Tuvo el teatro de Benavente más éxito de público y más aceptación académica y social que reconocimiento de la crítica intelectual. La concesión del Premio Nobel en 1922 no sirvió para doblegar las resistencias de sus críticos, que censuraron su teatro por motivaciones más ideológicas o sociológicas que literarias o dramatúrgicas. La mayor parte de los reproches que se dirigieron al teatro benaventino han dejado ya de tener sentido, pues hoy es obvio que eran tan hijos de su tiempo y tan discutibles o más que el objeto de sus censuras.
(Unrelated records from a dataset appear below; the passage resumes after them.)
(** ** The steady state (C2) *)

(** C2. When the value an evaluation computes equals the cached one, the
    router is left as it was (no write of the mirrored setting, no update of
    the cache) and neither [clear()] nor a write of a setting is among the
    calls.  Hence a second evaluation with the same document and the same
    request returns the same boolean, leaves the router as the first one left
    it, and calls nothing but the probe of the work tree. *)
Theorem steady_state_is_silent host kwargs r valid r' calls :
  is_enabled host kwargs r = (Ok valid, r', calls) ->
  (valid = _enabled r ->
     r' = r /\ count is_clear calls = 0 /\ count is_settings_write calls = 0)
  /\ exists calls2,
       is_enabled host kwargs r' = (Ok valid, r', calls2)
       /\ forallb is_work_tree_probe calls2 = true
       /\ count is_clear calls2 = 0 /\ count is_settings_write calls2 = 0.
Proof.
  intros H. split.
  - intros He.
    destruct (is_enabled_returns _ _ _ _ _ _ H) as (probe & t & Hp & _ & Hh & ->).
    rewrite (handle_changed_state_steady _ _ He) in Hh. injection Hh as <- <-.
    rewrite app_nil_r.
    by rewrite (probes_no_clear _ Hp), (probes_no_settings_write _ Hp).
  - assert (_enabled r' = valid /\ passes_cheap_checks host r' = passes_cheap_checks host r
            /\ git_handler r' = git_handler r) as (He' & Hc' & Hg').
    { destruct (is_enabled_returns _ _ _ _ _ _ H) as (probe & t & _ & _ & Hh & _).
      destruct (decide (valid = _enabled r)) as [He|He].
      - rewrite (handle_changed_state_steady _ _ He) in Hh. by injection Hh as <- <-.
      - rewrite (handle_changed_state_transition _ _ He) in Hh. injection Hh as <- <-.
        by rewrite passes_cheap_checks_transitioned. }
    destruct (passes_cheap_checks host r) eqn:Hc.
    + destruct (py_iter (kwargs_get kwargs "event_type" (PList []))) as [events|] eqn:Hev.
      * rewrite (is_enabled_probe _ _ _ _ Hc Hev) in H.
        rewrite (is_enabled_probe _ _ _ _ Hc' Hev).
        set (v := truthy (work_tree host (validate_of events))) in *.
        assert (v = valid) as Hv.
        { destruct (decide (v = _enabled r)) as [He|He].
          - rewrite (handle_changed_state_steady _ _ He) in H. congruence.
          - rewrite (handle_changed_state_transition _ _ He) in H. congruence. }
        rewrite Hv, (handle_changed_state_steady valid r') by done.
        by eexists.
      * rewrite (is_enabled_not_iterable _ _ _ Hc Hev) in H. discriminate.
    + rewrite (is_enabled_short _ _ _ Hc) in H.
      rewrite (is_enabled_short _ _ _ Hc').
      assert (valid = false) as ->.
      { destruct (decide (false = _enabled r)) as [He|He].
        - rewrite (handle_changed_state_steady _ _ He) in H. congruence.
        - rewrite (handle_changed_state_transition _ _ He) in H. congruence. }
      rewrite (handle_changed_state_steady false r') by done.
      by eexists.
Qed.
(** X17. Model selection follows the order of preference: it returns a
    preferred model exactly when that model is available and no model
    earlier in the list is. *)
Theorem pick_available_model_prefers models before want after :
  want ∈ available_models models ->
  Forall (fun p => p ∉ available_models models) before ->
  pick_available_model models (before ++ want :: after) = Ok want.
Proof.
  intros Hin Hb. unfold pick_available_model.
  assert (Hf : first_available (available_models models) (before ++ want :: after) = Some want)
    by (apply first_available_spec; eauto).
  now rewrite Hf.
Qed.

Lemma pick_available_model_prefers_witness :
  pick_available_model some_models MODEL_PREF = Ok (lit "gemini-pro").
Proof.
  apply (pick_available_model_prefers some_models
           [lit "gemini-1.5-flash"; lit "gemini-1.5-flash-8b"; lit "gemini-1.5-pro"]
           (lit "gemini-pro") []).
  - apply (bool_decide_unpack _). vm_compute. reflexivity.
  - repeat constructor; apply (bool_decide_unpack _); vm_compute; reflexivity.
Defined.

Lemma str_ltb_irrefl a : str_ltb a a = false.
Proof.
  induction a as [| x a IH]; cbn; [reflexivity |]. now rewrite N.ltb_irrefl.
Qed.

Lemma str_ltb_asym a : forall b, str_ltb a b = true -> str_ltb b a = false.
Proof.
  induction a as [| x a IH]; intros [| y b]; cbn; try discriminate; try reflexivity.
  destruct (N.ltb_spec x y), (N.ltb_spec y x); try lia; try discriminate; try reflexivity.
  apply IH.
Qed.

(** [a <= b] as the program's [sorted] sees it. *)
Lemma str_le_trans a : forall b c,
  str_ltb b a = false -> str_ltb c b = false -> str_ltb c a = false.
Proof.
  induction a as [| x a IH]; intros [| y b] [| z c]; cbn; try discriminate; try reflexivity.
  destruct (N.ltb_spec y x), (N.ltb_spec x y), (N.ltb_spec z y), (N.ltb_spec y z),
    (N.ltb_spec z x), (N.ltb_spec x z); try lia; try discriminate; try reflexivity.
  apply IH.
Qed.

Lemma fold_min_least r : forall x y,
  In y (x :: r) -> str_ltb y (fold_left str_min r x) = false.
Proof.
  induction r as [| z r IH]; intros x y Hy.
  - destruct Hy as [<- | []]. cbn. apply str_ltb_irrefl.
  - cbn [fold_left].
    assert (Hx : str_ltb x (str_min x z) = false /\ str_ltb z (str_min x z) = false).
    { unfold str_min. destruct (str_ltb z x) eqn:E.
      - split; [now apply str_ltb_asym | apply str_ltb_irrefl].
      - split; [apply str_ltb_irrefl | exact E]. }
    destruct Hx as [Hx Hz].
    assert (Hm : str_ltb (str_min x z) (fold_left str_min r (str_min x z)) = false)
      by (apply IH; now left).
    destruct Hy as [<- | [<- | Hy]].
    + exact (str_le_trans _ _ _ Hm Hx).
    + exact (str_le_trans _ _ _ Hm Hz).
    + apply IH. now right.
Qed.

(** X18. When none of the preferred models is available but some model
    is, model selection returns the available name that comes first in
    string order: no available name is smaller. *)
Theorem pick_available_model_fallback models preferred name :
  Forall (fun p => p ∉ available_models models) preferred ->
  pick_available_model models preferred = Ok name ->
  name ∈ available_models models /\
  forall other, other ∈ available_models models -> str_ltb other name = false.
Proof.
  intros Hnone. unfold pick_available_model.
  rewrite (proj2 (first_available_none _ _) Hnone).
  destruct (elements (available_models models)) as [| x r] eqn:Ee; cbn; [discriminate |].
  intros [= <-]. split.
  - apply elem_of_elements. rewrite Ee. apply list_elem_of_In.
    destruct (fold_min_in r x) as [-> | H]; [now left | now right].
  - intros other Ho. apply elem_of_elements in Ho. rewrite Ee in Ho.
    apply list_elem_of_In in Ho. now apply fold_min_least.
Qed.

Lemma pick_available_model_fallback_witness :
  lit "gemini-2.0-flash" ∈ available_models some_models /\
  forall other, other ∈ available_models some_models ->
                str_ltb other (lit "gemini-2.0-flash") = false.
Proof.
  apply (pick_available_model_fallback some_models [lit "gemini-1.5-flash"]
           (lit "gemini-2.0-flash")).
  - repeat constructor; apply (bool_decide_unpack _); vm_compute; reflexivity.
  - vm_compute. reflexivity.
Defined.

(** X19. Start-up yields a model only with a credential: [select_model]
    raises when the key is unset or empty, whatever the account lists, and
    otherwise it is the choice of [pick_available_model] among [MODEL_PREF],
    which is a model of the account that supports "generateContent". *)
Theorem select_model_needs_key api_key models :
  (falsy api_key = true -> select_model api_key models = Raise (Exn RuntimeError msg_no_key))
  /\ (forall name,
         select_model api_key models = Ok name ->
         (exists key, api_key = Some key /\ key <> []) /\
         name ∈ available_models models).
Proof.
  unfold select_model, ensure_gemini. split.
  - intros ->. reflexivity.
  - intros name. destruct api_key as [[| c key] |]; cbn; try discriminate.
    intros H. split; [eexists; split; [reflexivity | discriminate] |].
    exact (pick_available_model_in _ _ _ H).
Qed.

(** ** File names and the consumer's key *)

Lemma basename_join base_dir name :
  Forall (fun c => c <> 47%N) name -> basename (path_join base_dir name) = name.
Proof.
  intros Hname. unfold basename, path_join. rewrite !rev_app_distr. cbn [rev app].
  rewrite <- app_assoc. cbn [app].
  rewrite (span_app (fun c => negb (c =? 47)%N) (rev name) (47%N :: rev base_dir)).
  - cbn [fst]. apply rev_involutive.
  - apply all_rev. unfold all. apply List.Forall_forall. intros c Hc.
    rewrite List.Forall_forall in Hname. specialize (Hname c Hc).
    apply negb_true_iff. now apply N.eqb_neq.
  - reflexivity.
Qed.

Lemma replace_skip old new r : forall k, (length r <= k)%nat -> replace_from old new k r = [].
Proof.
  induction r as [| c r IH]; intros k Hk; [reflexivity |].
  cbn in Hk. destruct k as [| k]; [lia |]. cbn. apply IH. lia.
Qed.

Lemma is_prefix_refl p : is_prefix p p = true.
Proof. induction p as [| a p IH]; cbn; [reflexivity |]. now rewrite N.eqb_refl. Qed.

Lemma is_prefix_length p : forall s, is_prefix p s = true -> (length p <= length s)%nat.
Proof.
  induction p as [| a p IH]; intros [| b s]; cbn; try discriminate; try lia.
  intros H. apply andb_true_iff in H. destruct H as [_ H]. apply IH in H. lia.
Qed.

Lemma replace_end old s :
  old <> [] ->
  (forall a b, s = a ++ b -> b <> [] -> is_prefix old (b ++ old) = false) ->
  str_replace old [] (s ++ old) = s.
Proof.
  intros Hold. unfold str_replace. induction s as [| c s IH]; intros Hfree.
  - destruct old as [| o old']; [congruence |]. cbn [app replace_from].
    rewrite is_prefix_refl. cbn [app]. apply replace_skip. cbn. lia.
  - cbn [app replace_from].
    change (c :: s ++ old) with ((c :: s) ++ old).
    rewrite (Hfree [] (c :: s) eq_refl) by discriminate. f_equal.
    apply IH. intros a b -> Hb. exact (Hfree (c :: a) b eq_refl Hb).
Qed.

Lemma replace_id old new s :
  (forall a b, s = a ++ b -> is_prefix old b = false) -> str_replace old new s = s.
Proof.
  unfold str_replace. induction s as [| c s IH]; intros Hfree; [reflexivity |].
  cbn [replace_from]. rewrite (Hfree [] (c :: s) eq_refl). f_equal.
  apply IH. intros a b ->. exact (Hfree (c :: a) b eq_refl).
Qed.

(** A pattern that begins with exactly two underscores does not occur in a
    text without double underscore, even when the text is followed by two
    underscores, except at that very end. *)
Lemma no_double_free s x pat tail :
  ~ double_underscore s -> x <> 95%N ->
  forall a b, s = a ++ b -> b <> [] ->
    is_prefix (95%N :: 95%N :: x :: pat) (b ++ 95%N :: 95%N :: tail) = false
    /\ is_prefix (95%N :: 95%N :: x :: pat) b = false.
Proof.
  intros Hnd Hx a b -> Hb. destruct b as [| c b]; [congruence |].
  cbn [app is_prefix]. destruct (N.eqb_spec 95 c) as [<- | Hc]; [| split; reflexivity].
  cbn [andb]. destruct b as [| c2 b].
  - cbn. rewrite (proj2 (N.eqb_neq x 95) Hx). split; reflexivity.
  - cbn [app is_prefix]. destruct (N.eqb_spec 95 c2) as [<- | Hc2]; [| split; reflexivity].
    exfalso. apply Hnd. exists a, b. reflexivity.
Qed.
Lo que importa al espectador actual es que la obra se mantiene en pie por sí misma porque sobre la escena hay teatro en el sentido más constante de la palabra. Pero si además la dirección de esa escena está bajo la responsabilidad del genio de José Luis Alonso, entonces no hay más remedio que rendirse a la evidencia. Los personajes sienten, conviven y sufren en un escenario pequeño donde la acción vive simultáneamente tanto en el espacio visual presente al espectador como fuera de esos límites, tras los decorados perfectos y los actos sobreentendidos de los personajes. El ritmo, la dicción, el movimiento, los efectos, la desenvoltura de una galería de actores excepcionales, todo contribuye a que estas Rosas de otoño. estrenadas al inicio del otoño madrileño, constituyan una magistral despedida del gran maestro de teatro que siempre fue José Luis Alonso. Tras la desenvuelta elegancia de Alberto Glosas, la naturalidad de Amparo Rivelles, la controlada sobriedad de Pedro del Río, el calculado histrionismo de Margot Cottens, Javier Blanco y Pepa Sarsa, se adivina el pulso firme y el instinto teatral de un director de escena que se ha despedido para siempre del aficionado madrileño con una brillante muestra de su incomparable oficio.